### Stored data
- Opening Delimiter -

(* ===== verification/ActionHistory.v ===== *)
(** * Histories of governed actions

    The guarantees of the action subsystem over any sequence of calls of its endpoints
    and of its worker. *)

From S2P Require Import Prelude PyText PyVal Redaction Enums Models Kernel CanonicalJson.
From S2P Require Import Events EventLog Identity Policy RateLimit Urls ActionState ActionGateway.
From S2P Require Import ActionService ActionWorker ActionFrame ActionSpec ActionInvariant.
From S2P Require Import ActionRefinement ActionPosts.

(** ** A running example *)

Module ActionSample.

#[local] Existing Instance Sample.environment.

Definition event_names : list string :=
  ["action.created"; "action.preflight_passed"; "action.preflight_failed"; "action.approval_requested";
   "action.approval_decided"; "action.approval_expired"; "action.claimed"; "action.policy_decided";
   "action.provider_started"; "action.provider_completed"; "action.provider_failed"; "action.completed";
   "action.failed"; "action.rollback_requested"; "action.cancelled"; "notification.delivered"].

#[local] Instance contracts : EventContracts := {|
  payload_validators := map (λ name, ((name, 1%Z), λ _, [])) event_names;
  envelope_validator _ := [];
  error_code_registered _ := true
|}.
#[local] Instance encoder : JsonEncoder := λ _, inr VNone.
#[local] Instance hosts : BracketedHosts := λ _, true.
#[local] Instance platform : ActionPlatform := {|
  schema_violation _ _ := None;
  http_post _ _ := HttpResponse true None 2 (Some (VDict [("url", VStr "https://tickets.example/7")]));
  environ _ := None
|}.
#[local] Instance limiter : RateLimiter (gmap string Window) := in_memory_limiter 60 60.
#[local] Instance settings : WorkerSettings := {| worker_id := "worker"; action_lease_seconds := 60; locked _ := false |}.

Definition user (i : uuid) (name : string) : User := User.Make i 10 name name None true [].
Definition role (i : uuid) (name : string) (permissions : list string) : Role :=
  Role.Make i 10 name (map VStr permissions).

Definition directory : Directory :=
  MkDirectory {[1%N := user 1 "requester"; 2%N := user 2 "approver"]} ∅
    {[3%N := role 3 "engineer" ["action.request"; "action.execute"; "action.rollback"; "ticket.write"];
      4%N := role 4 "owner" ["action.approve"; "action.rollback"; "action.rollback.all"; "workspace.read.all"; "workspace.manage.all"]]}
    [UserRole.Make 10 1 3; UserRole.Make 10 2 4]
    {[20%N := Workspace.Make 20 10 1 Classification.INTERNAL Visibility.PRIVATE None "team" "" 0 0]} [] ∅ ∅.

Definition version (i capability : uuid) : CapabilityVersion :=
  CapabilityVersion.Make i 10 capability 1 CapabilityTransport.HTTP RiskLevel.L3 SideEffect.IDEMPOTENT_WRITE
    "ticket.write" [] [] 30 Classification.INTERNAL "c".

Definition registry : Registry :=
  MkRegistry
    {[50%N := CapabilityDefinition.Make 50 10 "action.ticket.create" RegistryStatus.ACTIVE;
      51%N := CapabilityDefinition.Make 51 10 "action.ticket.close" RegistryStatus.ACTIVE]}
    {[52%N := version 52 50; 53%N := version 53 51]}
    {[54%N := CapabilityBinding.Make 54 10 52 56 "staging" [] true;
      55%N := CapabilityBinding.Make 55 10 53 56 "staging" [] true]}
    {[56%N := Connector.Make 56 10 "tickets" ConnectorStatus.ACTIVE "staging" (Some "https://tickets.example/api")
        [] None [VStr "ticket.write"] [VStr "tickets.example"] "ticket-api"]}
    [].

Definition no_actions : ActionTables := MkTables ∅ ∅ ∅ ∅.

Definition start : Actions :=
  MkActions (MkKernel 0 [] 0 directory ∅ ∅ ∅ [] [] [] []) registry no_actions [] [] ∅.

Definition principal (i : uuid) : Principal :=
  match load_principal_by_id 10 i (shared start) with
  | Ok p _ => p
  | Raise _ _ => Principal.Make 0 0 "" "" None None ∅ ∅ []
  end.

Definition request : CreateActionRequest :=
  CreateActionRequest.Make ActionType.CREATE_TICKET "Open a ticket" "" "staging" [("queue", VStr "ops")]
    [("title", VStr "disk full")] [("reason", VStr "done")] None "key-1" 600.

Definition created := final (create_action (principal 1) 20 request start).
Definition preflighted := final (preflight_action (principal 1) 1000 "please" 30 created).
Definition approval_id : uuid := default 0%N (ActionApproval.id <$> head (rows (approvals preflighted))).
Definition approved := final (_decide (principal 2) approval_id true "ok" preflighted).
Definition claimed := final (_claim approved).
Definition executed := final (_execute 1000 claimed).

Definition statuses (s : Actions) : list ActionStatus := ActionRequest.status <$> rows (requests s).

Example statuses_of : map statuses [created; preflighted; approved; claimed; executed] =
  [[ActionStatus.DRAFT]; [ActionStatus.WAITING_APPROVAL]; [ActionStatus.APPROVED]; [ActionStatus.EXECUTING];
   [ActionStatus.COMPLETED]].
Proof. vm_compute. reflexivity. Qed.

Example posts_of : post_idempotency_key <$> posts executed = [attempt_key 1000 ActionApprovalPurpose.EXECUTE].
Proof. vm_compute. reflexivity. Qed.

End ActionSample.

Section Histories.
Context `{Environment, EventContracts, JsonEncoder, ActionPlatform, BracketedHosts,
  RateLimiter (gmap string Window), WorkerSettings}.

(** One call of an endpoint, or one transaction of the worker, whatever its outcome. *)
Inductive call : Actions → Actions → Prop :=
| call_create p w r s : call s (final (create_action p w r s))
| call_preflight p i reason ttl s : call s (final (preflight_action p i reason ttl s))
| call_decide p i approve reason s : call s (final (_decide p i approve reason s))
| call_rollback p i reason ttl s : call s (final (request_action_rollback p i reason ttl s))
| call_cancel p i s : call s (final (cancel_action p i s))
| call_claim s : call s (final (_claim s))
| call_execute i s : call s (final (_execute i s)).

Lemma call_steps s s' : call s s' → invariant (tables s) → steps transition (tables s) (tables s').
Proof.
  destruct 1; apply evolves_final; auto using create_action_evolves, preflight_action_evolves, decide_evolves,
    request_action_rollback_evolves, cancel_action_evolves, claim_evolves, execute_evolves.
Qed.

Lemma calls_steps s s' : steps call s s' → invariant (tables s) → steps transition (tables s) (tables s').
Proof.
  intros Hcalls Hinv. induction Hcalls as [s|s1 s2 s3 H12 IH H23]; [apply steps_refl|].
  eapply steps_trans; [by apply IH|]. apply (call_steps _ _ H23). by eapply steps_preserved; [|apply IH].
Qed.

Lemma call_sends s s' : invariant (tables s) → call s s' → sends (governed s) s s'.
Proof. intros Hinv Hcall. destruct Hcall; [apply calm_final; within..|by apply execute_sending]. Qed.

(** The request of a post exists, and its sealed plan was approved for that purpose. *)
Definition covered (t : ActionTables) (post : Post) : Prop :=
  ∃ a, action_requests t !! post_action_id post = Some a ∧
       approved_for (action_approvals t) (post_action_id post) a (post_purpose post).

Lemma governed_covered s post : governed s post → covered (tables s) post.
Proof.
  intros (a & p & plan & ap & b & d & Ha & _ & _ & _ & Hau & _ & Hpur & _ & (r & _ & _ & Hpost)).
  exists a. split; [exact Ha|]. pose proof (authorized_approval _ _ _ _ _ _ _ Hau) as Hap.
  unfold current_approval in Hap. apply head_elem in Hap. rewrite elem_of_order_by, elem_of_select in Hap.
  destruct Hap as [Hap [j Hj]]. split_bool. exists j, ap. rewrite Hpur. split_and!; try done.
  - rewrite (posted_action _ _ _ Hpost). done.
  - rewrite (authorized_sealed _ _ _ _ _ _ _ Hau). congruence.
Qed.

Lemma covered_steps t t' post : invariant t → steps transition t t' → covered t post → covered t' post.
Proof.
  intros Hinv Hsteps Hc. induction Hsteps as [t|t t1 t2 Hs1 IH Hs2]; [done|].
  destruct (IH Hinv Hc) as (a & Ha & Hap). assert (invariant t1) as Hinv1 by (by eapply steps_preserved).
  destruct (transition_request t1 t2 _ _ Hinv1 Hs2 Ha) as (a' & Ha' & Hk). exists a'. split; [done|].
  eapply (approved_for_kept Hs2); [done|]. destruct Hap as (j & ap & _ & _ & _ & _ & Hc').
  rewrite Hc'. by apply (kept_plan _ _ Hk).
Qed.

(** Every request sent so far is covered and carries the key of its attempt. *)
Definition accounted (s : Actions) : Prop := ∀ post, post ∈ posts s →
  covered (tables s) post ∧ post_idempotency_key post = attempt_key (post_action_id post) (post_purpose post).

Lemma accounted_call s s' : invariant (tables s) → call s s' → accounted s → accounted s'.
Proof.
  intros Hinv Hcall Hacc post Hpost. pose proof (call_steps _ _ Hcall Hinv) as Hsteps.
  assert (covered (tables s) post ∧ post_idempotency_key post = attempt_key (post_action_id post) (post_purpose post)) as [Hc Hk].
  - destruct (call_sends _ _ Hinv Hcall) as [Hp|(post' & Hp & Hg)]; rewrite Hp in Hpost; [by apply Hacc|].
    apply elem_of_app in Hpost as [?|Hlast]; [by apply Hacc|]. apply list_elem_of_singleton in Hlast as ->.
    split; [by apply governed_covered|]. by destruct Hg as (? & ? & ? & ? & ? & ? & _ & _ & _ & _ & _ & _ & _ & Hkey & _).
  - split; [|done]. by eapply covered_steps.
Qed.

(** [C4] The endpoints and the worker implement the specification of governed
    actions: whatever a call does, whether it returns or raises, its effect on the
    tables is a sequence of the transitions of ActionSpec (a draft inserted, a plan
    sealed with its first approval request, a pending approval decided, expired or
    cancelled, an action moved along an edge of its status machine, an attempt
    created once or its row completed). *)
Theorem actions_refine s s' : invariant (tables s) → call s s' → steps transition (tables s) (tables s').
Proof. intros Hinv Hcall. by apply call_steps. Qed.

(** [C3] Whatever calls run, in whatever order and with whatever outcomes, the tables
    keep the invariant: an idempotency key names one action of its organization; a
    pending approval is the only one of its action, which waits for it with the same
    sealed plan; a granted approval was decided by somebody with the permission other
    than its requester; an action that is approved or under way has such an approval
    for its plan; an action has one plan, sealed at its preflight, whose checksum and
    contents are the action's own; and there is one attempt per action and purpose. *)
Theorem actions_reachable s s' : invariant (tables s) → steps call s s' → invariant (tables s').
Proof. intros Hinv Hcalls. eapply steps_preserved; [done|]. by apply calls_steps. Qed.


(** No call ever loses an action or changes what it is: its creation columns stay,
    a plan once sealed stays sealed under the same checksum, and a rejected, expired,
    cancelled or rolled-back action is frozen for good. *)
Theorem action_carried s s' i a : invariant (tables s) → steps call s s' → requests s !! i = Some a →
  ∃ a', requests s' !! i = Some a' ∧ carried a a'.
Proof. intros Hinv Hcalls Ha. eapply steps_carried; [done|by apply calls_steps|done]. Qed.

(** [C1] A call sends at most one request to a provider, and only to execute a governed
    action: the action is under way before its deadline; its owner, loaded afresh, is
    active, may execute and may write to the workspace; the plan is the sealed one and
    its highest approval of the purpose is granted and not expired; the capability and
    connector are those the plan pins, inside the L3 idempotent-write contract and the
    connector's egress allowlist; the policies permit it; the payload is the plan's and
    the idempotency key the attempt's.  What a rolled-back transaction sent counts. *)
Theorem posts_governed s s' : invariant (tables s) → call s s' →
  posts s' = posts s ∨ ∃ post, posts s' = (posts s ++ [post])%list ∧ governed s post.
Proof. intros Hinv Hcall. by apply call_sends. Qed.

(** [C5] Over any history from a session without actions, each request that was ever sent
    is for an action that still exists and whose sealed plan has an approval for that
    purpose, and all requests for one action and purpose (retries after a crash
    included) carry one and the same idempotency key. *)
Theorem posts_accounted s s' : tables s = MkTables ∅ ∅ ∅ ∅ → posts s = [] → steps call s s' →
  ∀ post, post ∈ posts s' →
    covered (tables s') post ∧ post_idempotency_key post = attempt_key (post_action_id post) (post_purpose post).
Proof.
  intros Ht Hp Hcalls.
  assert (invariant (tables s') ∧ accounted s') as [_ Hacc]; [|exact Hacc].
  apply (steps_invariant call (λ s, invariant (tables s) ∧ accounted s) s s'); [|split|done].
  - intros s1 s2 [Hinv Hacc] Hcall. split; [|by eapply accounted_call].
    eapply steps_preserved; [done|by apply call_steps].
  - rewrite Ht. apply empty_invariant.
  - intros post. rewrite Hp. by intros ?%not_elem_of_nil.
Qed.
End Histories.

(** ** Witnesses *)

Module ActionWitness.
Import ActionSample.
#[local] Existing Instances Sample.environment contracts encoder hosts platform limiter settings.

Lemma start_invariant : invariant (tables start).
Proof. apply empty_invariant. Qed.

Lemma call_created : call start created.
Proof. exact (call_create (principal 1) 20 request start). Qed.
Lemma call_executed : call claimed executed.
Proof. exact (call_execute 1000 claimed). Qed.

Lemma calls_to_claimed : steps call start claimed.
Proof.
  refine (steps_snoc _ _ approved _ _ (call_claim approved)).
  refine (steps_snoc _ _ preflighted _ _ (call_decide (principal 2) approval_id true "ok" preflighted)).
  refine (steps_snoc _ _ created _ _ (call_preflight (principal 1) 1000 "please" 30 created)).
  apply steps_one, call_created.
Qed.

Lemma calls_to_executed : steps call start executed.
Proof. exact (steps_snoc _ _ _ _ calls_to_claimed call_executed). Qed.

Lemma claimed_invariant : invariant (tables claimed).
Proof. eapply steps_preserved; [apply start_invariant|]. apply calls_steps; [apply calls_to_claimed|apply start_invariant]. Qed.
End ActionWitness.

Section Witnesses.
Import ActionSample ActionWitness.
#[local] Existing Instances Sample.environment contracts encoder hosts platform limiter settings.

Lemma actions_refine_witness : call start created ∧ steps transition (tables start) (tables created).
Proof.
  split; [exact call_created|]. exact (actions_refine start created start_invariant call_created).
Defined.

Lemma actions_reachable_witness : invariant (tables executed) ∧ statuses executed = [ActionStatus.COMPLETED].
Proof.
  split; [|vm_compute; reflexivity]. exact (actions_reachable start executed start_invariant calls_to_executed).
Defined.

Definition the_action : ActionRequest := draft_action 1000 10 20 1 1 0 request.
Definition claimed_action : ActionRequest := default the_action (requests claimed !! 1000%N).

Lemma claimed_executing : ActionRequest.status claimed_action ∈ underway ActionApprovalPurpose.EXECUTE.
Proof. vm_compute. right. left. Qed.
Lemma claimed_row : requests claimed !! 1000%N = Some claimed_action.
Proof. vm_compute. reflexivity. Qed.


Lemma action_carried_witness : ∃ a', requests executed !! 1000%N = Some a' ∧ carried claimed_action a'.
Proof.
  exact (action_carried claimed executed 1000 claimed_action claimed_invariant (steps_one _ _ _ call_executed) claimed_row).
Defined.

Lemma posts_governed_witness : ∃ post, posts executed = (posts claimed ++ [post])%list ∧ governed claimed post.
Proof.
  destruct (posts_governed claimed executed claimed_invariant call_executed) as [Hnone|Hone]; [|exact Hone].
  exfalso. assert (length (posts executed) ≠ length (posts claimed)) as Hlen by (vm_compute; discriminate).
  exact (Hlen (f_equal length Hnone)).
Defined.

Lemma posts_accounted_witness : map post_action_id (posts executed) = [1000%N] ∧
  ∀ post, post ∈ posts executed → covered (tables executed) post ∧
    post_idempotency_key post = attempt_key (post_action_id post) (post_purpose post).
Proof.
  split; [vm_compute; reflexivity|]. exact (posts_accounted start executed eq_refl eq_refl calls_to_executed).
Defined.
End Witnesses.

- Closing Delimiter -

### Problem statement
Return only the number of lines in the preceding records that contain the string "granted".

### Response area
2